Monday, October 26, 2009

Get Moving! Staying Motivated to Exercise (Part One)

I think we're all on the same page that exercise pretty much rules. But you know just as well as I do that no matter how stoked we get about exercise, sometimes it's hard to keep up with. There are a million excuses: no time, no energy, no excitement, blahblahblah! Substituting excuses for actions is okay once in a while - hey, sometimes our minds are making excuses because our bodies need rest - but it's really important to make sure excuses are the rare, rare exception, not the rule. Exercise lulls are pretty normal, but if we don't handle them properly, we lose momentum. And if we quickly stop exercising, then why the hell did we start?

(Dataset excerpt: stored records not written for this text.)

(* ===== verification/Policy.v ===== *)
(** The operations of [BaseSystemAbilityManager] that ask the collect manager:
    the on-demand policy of an SA and the data of the events that started it
    (services/samgr/native/source/base_system_ability_manager.cpp,
    system_ability_manager_util.cpp). *)
From S2P Require Import Prelude Types World Parcel Ffrt Util CollectManager Contexts Interfaces ManagerBase IpcInterface.

(** [DeviceStatusCollectManager] as the manager sees it. *)
Class CollectIface := {
  ci_GetOnDemandEvents : Z → Z → M (Z * list OnDemandEvent);
  ci_UpdateOnDemandEvents : Z → Z → list OnDemandEvent → M Z;
  ci_GetOnDemandReasonExtraData : Z → M (Z * OnDemandReasonExtraData);
  ci_GetSaExtraDataIdList : Z → string → M (Z * list Z);
}.

(** The class itself. *)
#[export] Instance deviceStatusCollectManager `{E : Env} : CollectIface := {|
  ci_GetOnDemandEvents := GetOnDemandEvents;
  ci_UpdateOnDemandEvents := UpdateOnDemandEvents;
  ci_GetOnDemandReasonExtraData := CollectGetReasonExtraData;
  ci_GetSaExtraDataIdList := CollectGetSaExtraDataIdList;
|}.

(** ** Conversions between the two types of events *)

Definition ConvertToOnDemandEvent (from : SystemAbilityOnDemandEvent) : OnDemandEvent :=
  let conds := (λ c, MkCondition (i32 (sac_eventId c)) (sac_name c) (sac_value c) ∅) <$> sae_conditions from in
  MkEvent (i32 (sae_eventId from)) (sae_name from) (sae_value from) (-1) (sae_persistence from) conds
    (sae_enableOnce from) LOW_PRIORITY ∅.

Definition ConvertToSystemAbilityOnDemandEvent (from : OnDemandEvent) : SystemAbilityOnDemandEvent :=
  MkSAEvent (eventId from) (ev_name from) (ev_value from) (persistence from)
    ((λ c, MkSACondition (cond_eventId c) (cond_name c) (cond_value c)) <$> conditions from) (ev_enableOnce from).

Section policy.
Context `{E : Env} {C : CollectIface}.

(** The checks both operations start with. *)
Definition checkPolicy {A} (said type : Z) (fail : Z → A) (m : M A) : M A :=
  p ← GetSaProfile said;
  match p with
  | None => mret (fail ERR_INVALID_VALUE)
  | Some p =>
      ok ← CheckCallerProcess p;
      if negb ok then mret (fail ERR_INVALID_VALUE)
      else if negb (CheckAllowUpdate type p) then mret (fail ERR_PERMISSION_DENIED)
      else
        c ← getM collectManager_;
        if negb c then mret (fail ERR_INVALID_VALUE) else m
  end.

Definition GetOnDemandPolicy (said type : Z) : M (Z * list SystemAbilityOnDemandEvent) :=
  checkPolicy said type (λ e, (e, [])) (
    '(result, events) ← ci_GetOnDemandEvents said type;
    if negb (result =? ERR_OK) then mret (result, [])
    else mret (ERR_OK, ConvertToSystemAbilityOnDemandEvent <$> events)).

Definition UpdateOnDemandPolicy (said type : Z) (events : list SystemAbilityOnDemandEvent) : M Z :=
  checkPolicy said type (λ e, e) (
    result ← ci_UpdateOnDemandEvents said type (ConvertToOnDemandEvent <$> events);
    if negb (result =? ERR_OK) then mret result else mret ERR_OK).

(** The data is written to the parcel of the caller. *)
Definition GetOnDemandReasonExtraData `{P : Parcels} (id : Z) (parcel : Parcel) : M (Z * Parcel) :=
  c ← getM collectManager_;
  if negb c then mret (ERR_INVALID_VALUE, parcel)
  else
    '(r, data) ← ci_GetOnDemandReasonExtraData id;
    if negb (r =? ERR_OK) then mret (ERR_INVALID_VALUE, parcel)
    else
      let '(b, parcel') := Write KExtraData data parcel in
      mret (if negb b then ERR_INVALID_VALUE else ERR_OK, parcel').

Definition GetCommonEventExtraDataIdlist (said : Z) (eventName : string) : M (Z * list Z) :=
  b ← IsCacheCommonEvent said;
  if negb b then mret (ERR_OK, [])
  else
    c ← getM collectManager_;
    if negb c then mret (ERR_INVALID_VALUE, []) else ci_GetSaExtraDataIdList said eventName.
End policy.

The easiest way to stay motivated to exercise is to recognize what typically de-motivates you. If you know what's holding you back, you can take steps to rectify it. Are you lacking some discipline? Are you constantly sore? Are you wondering what's fun about this 'exercise' stuff? I'll admit that my own momentum's not that consistent. I spent more time than I care to admit sitting in front of my computer playing Diablo, picking my nose, and eating pork egg rolls during early adolescence, so movement isn't exactly "natural" to me. For that reason, I know all the excuses in the book, and I've got some good ways to counter them. Here are some of the tips and tricks I've used over the years to keep myself in motion:

!!!HAVE FUN!!!
The number one way to keep yourself moving is to make sure you're doing something fun. So many people equate the word "exercise" with "gym," which makes them feel clammy and panicked, but more movement can (and does) take place outside the gym than ever could take place inside of it. Start thinking less about exercises that "incinerate those calories" or "give you those rock hard abs fast!" and start thinking about what's fun for you. I love zoning out on the treadmill with my iPod, but my roommate thinks that's insufferable. She'd much rather run outside because there's those scenery changes, that sense of adventure, the fresh air. (Of course, to me, running outside sounds like "knee aches" and "humidity"). I have another friend that thinks "hitting the gym" is laughable, so he skates and rides his bike - and not because he thinks he "needs the exercise" but just because, yeah, it's fun. I may be the one lifting weights and wiggling to Le Tigre on an elliptical, but I'm pretty sure my friend is way fitter than me. And by "pretty sure" I mean "positive" - because he's found movement that's fun for him.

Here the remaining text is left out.